Enxurrada no início de janeiro causou estragos aos comerciantes da Baixa do Porrto
Pedro Granadeiro/Global Imagens
Uma "primeira versão" do estudo pedido pela Metro do Porto ao Laboratório Nacional de Engenharia Civil, LNEC, sobre as causas da enxurrada na Baixa do Porto, do passado dia 7 de janeiro e que provocou prejuízos aos comerciantes da zona, deverá ser conhecida "dentro de duas a três semanas".
O anúncio foi feito esta segunda-feira, pelo presidente da Metro do Porto, Tiago Braga, numa conferência que serviu para dar conta do início dos trabalhos do metrobus, na Avenida da Boavista, cuja empreitada começará esta terça-feira.

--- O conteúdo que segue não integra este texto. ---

(** * bt_cycle: the 80-minute cycle win-rate report

    A shallow embedding of [bt_cycle.py]: the tabular loader ([load_data]),
    the column resolver and trade normaliser ([process_trades]), the cycle
    aggregator ([calculate_cycle_stats], [calculate_overall_stats]) and the
    report renderer ([generate_report]).

    Conventions of the embedding.
    - Python [int]s are [Z]; Python and numpy floats are exact rationals [Q],
      with [NaN] added where the code can produce it.  Rounding
      ([round(x, n)], [{x:.nf}]) is round-half-to-even on the exact value.
    - [str.lower] and the [in] substring test act on ASCII.
    - A pandas DataFrame is its column names and its rows; a Python [dict] is
      the list of its items in insertion order.
    - A column operation of pandas ([.str.contains], [> 0], [.apply]) is
      taken value by value.  The trade-type column is one that holds strings,
      as the [.str] accessor requires; [pd.to_datetime] and the printing of
      a number by [str] are parameters of the development.
    - An exception is a value of [error]; a function that can raise returns
      [result]. *)

From Stdlib Require Import ZArith QArith Qround Qabs List String Ascii Bool Lia.
From Stdlib Require Import Sorting.Sorted Sorting.Permutation.
From Stdlib Require Import DecimalString Lqa Qfield.
Import ListNotations.

Local Open Scope string_scope.
Local Open Scope Z_scope.

(** ** Python strings *)

Module PyStr.

Definition lower_ascii (c : ascii) : ascii :=
  let n := nat_of_ascii c in
  if ((65 <=? n) && (n <=? 90))%nat then ascii_of_nat (n + 32) else c.

(** [s.lower()] *)
Fixpoint lower (s : string) : string :=
  match s with
  | EmptyString => EmptyString
  | String c s' => String (lower_ascii c) (lower s')
  end.

(** [sub in s] *)
Fixpoint contains (sub s : string) : bool :=
  if prefix sub s then true
  else match s with
       | EmptyString => false
       | String _ s' => contains sub s'
       end.

(** [sep.join(parts)] with the empty separator *)
Definition concat_all (parts : list string) : string :=
  String.concat "" parts.

End PyStr.

(** ** Exceptions *)

Inductive error : Type :=
| UnsupportedFormat (ext : string)  (* ValueError("Unsupported file format: ...") *)
| MissingDateTimeColumn             (* ValueError("Could not find Date/Time column in data") *)
| MissingPnlColumn                  (* ValueError("Could not find P&L column in data") *)
| EmptyDataset                      (* ValueError("No trade entries found in data") *)
| DataFormat                        (* raised by pd.to_datetime *)
| PyTypeError                       (* a comparison or format on a value of the wrong type *)
| PyKeyError (key : string)         (* a column that the DataFrame does not have *)
| ReadError.                        (* raised by pd.read_excel / pd.read_csv *)

Inductive result (A : Type) : Type :=
| Ok (a : A)
| Raise (e : error).
Arguments Ok {A} a.
Arguments Raise {A} e.

Definition bind {A B : Type} (m : result A) (k : A -> result B) : result B :=
  match m with
  | Ok a => k a
  | Raise e => Raise e
  end.

Notation "x <- m ;; k" := (bind m (fun x => k))
  (at level 61, m at next level, right associativity).

Fixpoint mapM {A B : Type} (f : A -> result B) (l : list A) : result (list B) :=
  match l with
  | [] => Ok []
  | a :: l' => b <- f a ;; bs <- mapM f l' ;; Ok (b :: bs)
  end.

(** ** Column resolver (the three loops at the head of [process_trades]) *)

Definition is_datetime_name (col : string) : bool :=
  PyStr.contains "date" (PyStr.lower col) || PyStr.contains "time" (PyStr.lower col).

Definition is_type_name (col : string) : bool :=
  String.eqb (PyStr.lower col) "type".

Definition is_pnl_name_strict (col : string) : bool :=
  (PyStr.contains "p&l" (PyStr.lower col) || PyStr.contains "pnl" (PyStr.lower col)
   || PyStr.contains "profit" (PyStr.lower col))
  && (PyStr.contains "usd" (PyStr.lower col) || PyStr.contains "net" (PyStr.lower col)).

Definition is_pnl_name_loose (col : string) : bool :=
  PyStr.contains "p&l" (PyStr.lower col) || PyStr.contains "pnl" (PyStr.lower col).

Definition find_datetime_col (columns : list string) : option string :=
  find is_datetime_name columns.

Definition find_type_col (columns : list string) : option string :=
  find is_type_name columns.

Definition find_pnl_col (columns : list string) : option string :=
  match find is_pnl_name_strict columns with
  | Some col => Some col
  | None => find is_pnl_name_loose columns
  end.

Definition resolve_datetime_col (columns : list string) : result string :=
  match find_datetime_col columns with
  | Some col => Ok col
  | None => Raise MissingDateTimeColumn
  end.

Definition resolve_pnl_col (columns : list string) : result string :=
  match find_pnl_col columns with
  | Some col => Ok col
  | None => Raise MissingPnlColumn
  end.

(** ** Data model *)

Record Date : Type := mkDate { year : Z; month : Z; day : Z }.

Record Timestamp : Type := mkTimestamp {
  ts_date : Date;
  ts_hour : Z;
  ts_minute : Z;
  ts_second : Z
}.

(** A float that may be NaN. *)
Inductive num : Type :=
| Num (q : Q)
| NaN.

(** One value of a table: a string, a number, a timestamp, or missing
    (None / NaN / NaT). *)
Inductive cell : Type :=
| CStr (s : string)
| CNum (q : Q)
| CTime (t : Timestamp)
| CNull.

(** A DataFrame: the column names in table order and the rows, each row
    holding one cell per column. *)
Record DataFrame : Type := mkDataFrame {
  columns : list string;
  rows : list (list cell)
}.

Fixpoint col_index (col : string) (cols : list string) : option nat :=
  match cols with
  | [] => None
  | c :: cols' =>
      if String.eqb c col then Some O
      else option_map S (col_index col cols')
  end.

(** [row[col]] *)
Definition row_get (cols : list string) (col : string) (row : list cell) : cell :=
  match col_index col cols with
  | Some i => nth i row CNull
  | None => CNull
  end.

(** [df[col]] *)
Definition column (df : DataFrame) (col : string) : list cell :=
  map (row_get (columns df) col) (rows df).

Inductive side : Type := Long | Short | Unknown.

Definition side_eqb (a b : side) : bool :=
  match a, b with
  | Long, Long | Short, Short | Unknown, Unknown => true
  | _, _ => false
  end.

(** A row of the [entries] frame returned by [process_trades], with the
    columns the function adds. *)
Record Entry : Type := mkEntry {
  source_row : list cell;
  hour : Z;
  minute : Z;
  date : Date;
  total_mins : Z;
  cycle_num : Z;
  is_win : bool;
  pnl : num;
  trade_type : side
}.

(** ** Configuration *)

Definition SESSION_START_HOUR : Z := 7.
Definition SESSION_END_HOUR : Z := 16.
Definition CYCLE_DURATION : Z := 80.
Definition POINT_VALUE : Z := 100.

Definition CYCLE_TIMES (cycle : Z) : string :=
  match cycle with
  | 0 => "07:00 - 08:20"
  | 1 => "08:20 - 09:40"
  | 2 => "09:40 - 11:00"
  | 3 => "11:00 - 12:20"
  | 4 => "12:20 - 13:40"
  | 5 => "13:40 - 15:00"
  | 6 => "15:00 - 16:20"
  | _ => ""
  end.

(** ** Tabular loader *)

(** What pandas reads from the file: every sheet of a workbook, in workbook
    order, or the single table of a delimited file. *)
Inductive file_data : Type :=
| Workbook (all_sheets : list (string * DataFrame))
| Delimited (df : DataFrame).

(** A Python dict built by [dict(zip(keys, values))], as its items in
    insertion order; a later item with the same key overwrites. *)
Definition props_dict : Type := list (cell * cell).

Definition cell_is_str (k : string) (c : cell) : bool :=
  match c with
  | CStr s => String.eqb s k
  | _ => false
  end.

(** [props.get(key, default)] for a string key *)
Definition dict_get (props : props_dict) (key : string) (default : cell) : cell :=
  match find (fun kv => cell_is_str key (fst kv)) (rev props) with
  | Some kv => snd kv
  | None => default
  end.
(** * ProjectilX: the physics / animation core of the projectile simulator

    A shallow embedding of the computational core of [src/App.tsx] and of the
    consolidated single-file build ([src/unnamed/part_000]):

    - [calculateTelemetry], the closed-form kinematics evaluator;
    - [animate], [handleReset], [handleToggle]: the per-frame animation
      driver and the two commands of the header buttons;
    - the world-to-screen scale computed in [SimulationCanvas].

    JavaScript numbers are modelled by exact real arithmetic.  The evaluator
    and the driver only add, subtract and multiply finite numbers, so they
    are written over [R] directly.  The coordinate mapper divides and takes
    a square root; there the IEEE special values (the two infinities and
    NaN) are observable, so it is written over [num], the reals extended
    with these three values.  Rounding is not modelled there: statements
    over [R] are about the exact value of each expression.

    Where the rounding of the program decides a property of the evaluator,
    the module [Doubles] gives [calculateTelemetry] as the program computes
    it, in binary64 with primitive floats.

    A frame is one call of [animate] together with the state updater it
    hands to [setCurrentTime], run once; the state of the component is
    threaded explicitly through frames and button handlers. *)

From Stdlib Require Import Floats String Reals Lra Psatz List ZArith Bool.
Import ListNotations.

Open Scope R_scope.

"Dentro de duas a três semanas deverá ser conhecida uma primeira versão do estudo do LNEC. Nessa altura, falaremos", adiantou Tiago Braga aos jornalistas.

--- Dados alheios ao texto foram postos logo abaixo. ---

(** Where [init_jni_cache] succeeds, [create] with the cache in full does
    to the heap, the kernel and the trace what [create] with the flag
    does. *)
Lemma full_create_agrees_on_success env (vm : JniCache.VM) w st ok st' :
  0 < next_addr w < heap_limit w ->
  0 <= next_fd (kernel w) < fd_limit (kernel w) ->
  jni_cache w = true \/ FindClasses env = true ->
  JniCache.init_jni_cache vm st = Done ok st' ->
  ok <> 0 ->
  exists w1 w2,
    create env w = Done (next_addr w) w1
    /\ WithCache.create vm (w, st) = Done (next_addr w) (w2, st')
    /\ heap w2 = heap w1
    /\ fds (kernel w2) = fds (kernel w1)
    /\ trace w2 = trace w1.
Proof.
  intros Ha Hf Hjni Hinit Hok.
  destruct (create_explicit env w Ha Hf Hjni) as (w1 & Hrun & Hh & Hk & _ & Ht).
  exists w1.
  assert (E1 : (0 <? next_addr w) && (next_addr w <? heap_limit w) = true).
  { apply andb_true_intro. split; apply Z.ltb_lt; lia. }
  assert (E2 : (0 <=? next_fd (kernel w)) && (next_fd (kernel w) <? fd_limit (kernel w)) = true).
  { apply andb_true_intro. split; [apply Z.leb_le | apply Z.ltb_lt]; lia. }
  assert (E3 : (next_addr w =? 0) = false) by (apply Z.eqb_neq; lia).
  assert (E4 : (next_fd (kernel w) =? -1) = false) by (apply Z.eqb_neq; lia).
  assert (E5 : (ok =? 0) = false) by (apply Z.eqb_neq; exact Hok).
  run_j ltac:(rewrite ?E1, ?E2, ?E3, ?E4, ?E5, ?Hinit).
  eexists. split; [exact Hrun|]. split; [reflexivity|].
  cbn [heap kernel trace fds]. rewrite Hh, Hk, Ht, <- !app_assoc.
  repeat apply conj; reflexivity.
Qed.

(** ** [close] and [destroy] *)

Lemma close_explicit w p fw :
  p <> 0 ->
  heap w !! p = Some fw ->
  close p w = Done tt (after_close p fw w).
Proof.
  intros Hp Hfw. unfold close, close_fd.
  destruct (Z.eqb_spec p 0); [contradiction|].
  run_using ltac:(rewrite ?Hfw). reflexivity.
Qed.

Lemma sys_close_bad_fd k fd : fd < 0 -> sys_close k fd = k.
Proof.
  intros H. unfold sys_close, lookup_fd.
  destruct (Z.ltb_spec fd 0); [reflexivity | lia].
Qed.

(** X11: a second [close] changes neither the watcher nor the kernel: it
    only repeats the system call on descriptor -1. *)
Theorem second_close_changes_nothing w p fw :
  p <> 0 ->
  heap w !! p = Some fw ->
  exists w1 w2,
    close p w = Done tt w1
    /\ close p w1 = Done tt w2
    /\ heap w2 = heap w1
    /\ kernel w2 = kernel w1
    /\ trace w2 = trace w1 ++ [a_close (-1)].
Proof.
  intros Hp Hfw.
  exists (after_close p fw w).
  exists (after_close p (set_inotify_fd (-1) fw) (after_close p fw w)).
  split; [apply close_explicit; assumption|].
  split.
  { apply close_explicit; [assumption|].
    unfold after_close. cbn [heap]. apply lookup_insert_eq. }
  unfold after_close. cbn [heap kernel trace inotify_fd set_inotify_fd].
  repeat apply conj.
  - rewrite insert_insert_eq. reflexivity.
  - apply sys_close_bad_fd. lia.
  - reflexivity.
Qed.

Lemma second_close_changes_nothing_witness :
  exists w1 w2,
    close 4096 (world_with (watcher_with [] 0 0)) = Done tt w1
    /\ close 4096 w1 = Done tt w2
    /\ heap w2 = heap w1
    /\ kernel w2 = kernel w1
    /\ trace w2 = trace w1 ++ [a_close (-1)].
Proof.
  apply (second_close_changes_nothing (world_with (watcher_with [] 0 0)) 4096
           (watcher_with [] 0 0)).
  - lia.
  - apply lookup_singleton_eq.
Defined.

Lemma destroy_explicit w p fw :
  p <> 0 ->
  heap w !! p = Some fw ->
  mutex_locked fw = false ->
  destroy p w =
    Done tt {| heap := delete p (heap w);
               next_addr := next_addr w; heap_limit := heap_limit w;
               jni_cache := jni_cache w;
               kernel := if inotify_fd fw >=? 0
                         then sys_close (kernel w) (inotify_fd fw)
                         else kernel w;
               trace := trace w
                        ++ (if inotify_fd fw >=? 0
                            then [a_close (inotify_fd fw)] else [])
                        ++ [a_mutex_destroy p; a_free p] |}.
Proof.
  intros Hp Hfw Hm. unfold destroy.
  destruct (Z.eqb_spec p 0); [contradiction|].
  unfold pthread_mutex_destroy, free, close_fd.
  destruct (inotify_fd fw >=? 0) eqn:Hfd;
    run_using ltac:(rewrite ?Hfw, ?Hfd, ?Hm);
    rewrite <- ?app_assoc; reflexivity.
Qed.

(** X12: [destroy] closes the descriptor only if [close] has not: after
    [close], [destroy] makes no system call, and the heap and the kernel
    end up as after [destroy] alone. *)
Theorem destroy_closes_unless_closed w p fw :
  p <> 0 ->
  heap w !! p = Some fw ->
  mutex_locked fw = false ->
  0 <= inotify_fd fw ->
  exists w1 w2 w3,
    close p w = Done tt w1
    /\ destroy p w1 = Done tt w2
    /\ destroy p w = Done tt w3
    /\ new_calls (destroy p) w1 = Some [a_mutex_destroy p; a_free p]
    /\ new_calls (destroy p) w
       = Some [a_close (inotify_fd fw); a_mutex_destroy p; a_free p]
    /\ heap w2 = heap w3
    /\ heap w3 = delete p (heap w)
    /\ kernel w2 = kernel w3.
Proof.
  intros Hp Hfw Hm Hfd.
  assert (Hfw1 : heap (after_close p fw w) !! p = Some (set_inotify_fd (-1) fw)).
  { unfold after_close. cbn [heap]. apply lookup_insert_eq. }
  pose proof (destroy_explicit _ p _ Hp Hfw1 Hm) as Hd1.
  pose proof (destroy_explicit w p fw Hp Hfw Hm) as Hd.
  cbn [inotify_fd set_inotify_fd] in Hd1.
  change (-1 >=? 0) with false in Hd1.
  assert (Hge : (inotify_fd fw >=? 0) = true)
    by (rewrite Z.geb_leb; apply Z.leb_le; lia).
  rewrite Hge in Hd.
  exists (after_close p fw w). eexists _, _.
  split; [apply close_explicit; assumption|].
  split; [exact Hd1|]. split; [exact Hd|].
  unfold new_calls. rewrite Hd1, Hd. cbn [trace heap kernel after_close].
  rewrite !drop_app_length.
  repeat apply conj; try reflexivity.
  apply delete_insert_eq.
Qed.

Lemma destroy_closes_unless_closed_witness :
  exists w1 w2 w3,
    close 4096 (world_with (watcher_with [] 0 0)) = Done tt w1
    /\ destroy 4096 w1 = Done tt w2
    /\ destroy 4096 (world_with (watcher_with [] 0 0)) = Done tt w3
    /\ new_calls (destroy 4096) w1 = Some [a_mutex_destroy 4096; a_free 4096]
    /\ new_calls (destroy 4096) (world_with (watcher_with [] 0 0))
       = Some [a_close (inotify_fd (watcher_with [] 0 0));
               a_mutex_destroy 4096; a_free 4096]
    /\ heap w2 = heap w3
    /\ heap w3 = delete 4096 (heap (world_with (watcher_with [] 0 0)))
    /\ kernel w2 = kernel w3.
Proof.
  apply (destroy_closes_unless_closed (world_with (watcher_with [] 0 0)) 4096
           (watcher_with [] 0 0)).
  - lia.
  - apply lookup_singleton_eq.
  - reflexivity.
  - vm_compute. discriminate.
Defined.

Lemma lookup_fd_close_other k fd fd' :
  fd' <> fd -> lookup_fd (sys_close k fd) fd' = lookup_fd k fd'.
Proof.
  intros Hne. unfold sys_close.
  destruct (lookup_fd k fd); [|reflexivity].
  unfold lookup_fd. cbn [fds set_fds].
  destruct (fd' <? 0); [reflexivity|]. apply lookup_delete_ne. congruence.
Qed.

(** X13: [close] ends this watcher's registrations and drops its unread
    kernel queue, and touches nothing else: the descriptors of other
    watchers and the other watcher structures are as before. *)
Theorem close_releases_only_its_own w p fw :
  p <> 0 ->
  heap w !! p = Some fw ->
  exists w',
    close p w = Done tt w'
    /\ (forall pth, registrations (kernel w') (inotify_fd fw) pth = [])
    /\ pending (kernel w') (inotify_fd fw) = []
    /\ (forall fd', fd' <> inotify_fd fw ->
                    lookup_fd (kernel w') fd' = lookup_fd (kernel w) fd')
    /\ (forall q, q <> p -> heap w' !! q = heap w !! q).
Proof.
  intros Hp Hfw. exists (after_close p fw w).
  split; [apply close_explicit; assumption|].
  unfold after_close, registrations, pending. cbn [heap kernel].
  rewrite lookup_fd_closed. repeat apply conj; try reflexivity.
  - intros fd' Hne. apply lookup_fd_close_other. exact Hne.
  - intros q Hq. apply lookup_insert_ne. congruence.
Qed.

Lemma close_releases_only_its_own_witness :
  exists w',
    close 4096 (world_with (watcher_with [] 0 0)) = Done tt w'
    /\ (forall pth,
          registrations (kernel w') (inotify_fd (watcher_with [] 0 0)) pth = [])
    /\ pending (kernel w') (inotify_fd (watcher_with [] 0 0)) = []
    /\ (forall fd', fd' <> inotify_fd (watcher_with [] 0 0) ->
                    lookup_fd (kernel w') fd'
                    = lookup_fd (kernel (world_with (watcher_with [] 0 0))) fd')
    /\ (forall q, q <> 4096 ->
                  heap w' !! q = heap (world_with (watcher_with [] 0 0)) !! q).
Proof.
  apply (close_releases_only_its_own (world_with (watcher_with [] 0 0)) 4096
           (watcher_with [] 0 0)).
  - lia.
  - apply lookup_singleton_eq.
Defined.

(** ** [watch] *)

Lemma sys_inotify_add_watch_bad_fd k fd pth m :
  fd < 0 -> sys_inotify_add_watch k fd pth m = (-1, k).
Proof.
  intros H. unfold sys_inotify_add_watch, lookup_fd.
  destruct (Z.ltb_spec fd 0); [reflexivity | lia].
Qed.

(** X14: after [close], [watch] returns false for every path and
    registers nothing: the watcher and the kernel stay as [close] left
    them. *)
Theorem watch_after_close_fails env w p fw pth :
  p <> 0 ->
  heap w !! p = Some fw ->
  exists w1 w2,
    close p w = Done tt w1
    /\ watch env p pth w1 = Done false w2
    /\ heap w2 = heap w1
    /\ kernel w2 = kernel w1.
Proof.
  intros Hp Hfw. exists (after_close p fw w).
  assert (Hfw1 : heap (after_close p fw w) !! p = Some (set_inotify_fd (-1) fw)).
  { unfold after_close. cbn [heap]. apply lookup_insert_eq. }
  unfold watch. destruct (Z.eqb_spec p 0); [contradiction|].
  destruct (GetStringUTFChars env pth) as [s|].
  - unfold inotify_add_watch.
    run_using ltac:(rewrite ?Hfw1).
    cbn [inotify_fd set_inotify_fd].
    rewrite sys_inotify_add_watch_bad_fd by lia.
    run_using idtac.
    eexists. split; [apply close_explicit; assumption|].
    split; [reflexivity|]. split; reflexivity.
  - exists (after_close p fw w).
    split; [apply close_explicit; assumption|].
    repeat apply conj; reflexivity.
Qed.

Lemma watch_after_close_fails_witness :
  exists w1 w2,
    close 4096 (world_with (watcher_with [] 0 0)) = Done tt w1
    /\ watch jvm 4096 (str "/tmp/x") w1 = Done false w2
    /\ heap w2 = heap w1
    /\ kernel w2 = kernel w1.
Proof.
  apply (watch_after_close_fails jvm (world_with (watcher_with [] 0 0)) 4096
           (watcher_with [] 0 0) (str "/tmp/x")).
  - lia.
  - apply lookup_singleton_eq.
Defined.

Antes, a mesma pergunta havia sido feita ao presidente da Câmara do Porto, Rui Moreira, também presente na conferência do projeto do metrobus, financiado pelo Plano de Recuperação e Resiliência (PRR). "Não sei ainda o resultado do estudo do LNEC", respondeu o autarca.
O metrobus vai ligar a Rotunda da Boavista à Praça do Império, através das avenidas da Boavista e da Marechal Gomes da Costa. Está previsto que o tempo de viagem seja de 12 minutos.
Haverá também uma ligação entre a Rotunda da Boavista e a rotunda da Anémona, em Matosinhos, percorrendo toda a Avenida da Boavista e um troço da marginal. Prevê-se que o tempo de viagem seja de 17 minutos.
Trata-se de uma aposta também ambiental, porque os veículos serão movidos a hidrogénio.
A conclusão das obras está prevista para o verão de 2024, entrando a partir daí em operação. A obra da ligação Boavista/Império estará pronta mais cedo, devendo, por isso, entrar em fase de testes mais cedo também.
Os locais definidos para o arranque dos trabalhos são Bessa Leite/Guerra Junqueiro e Marechal/Foco.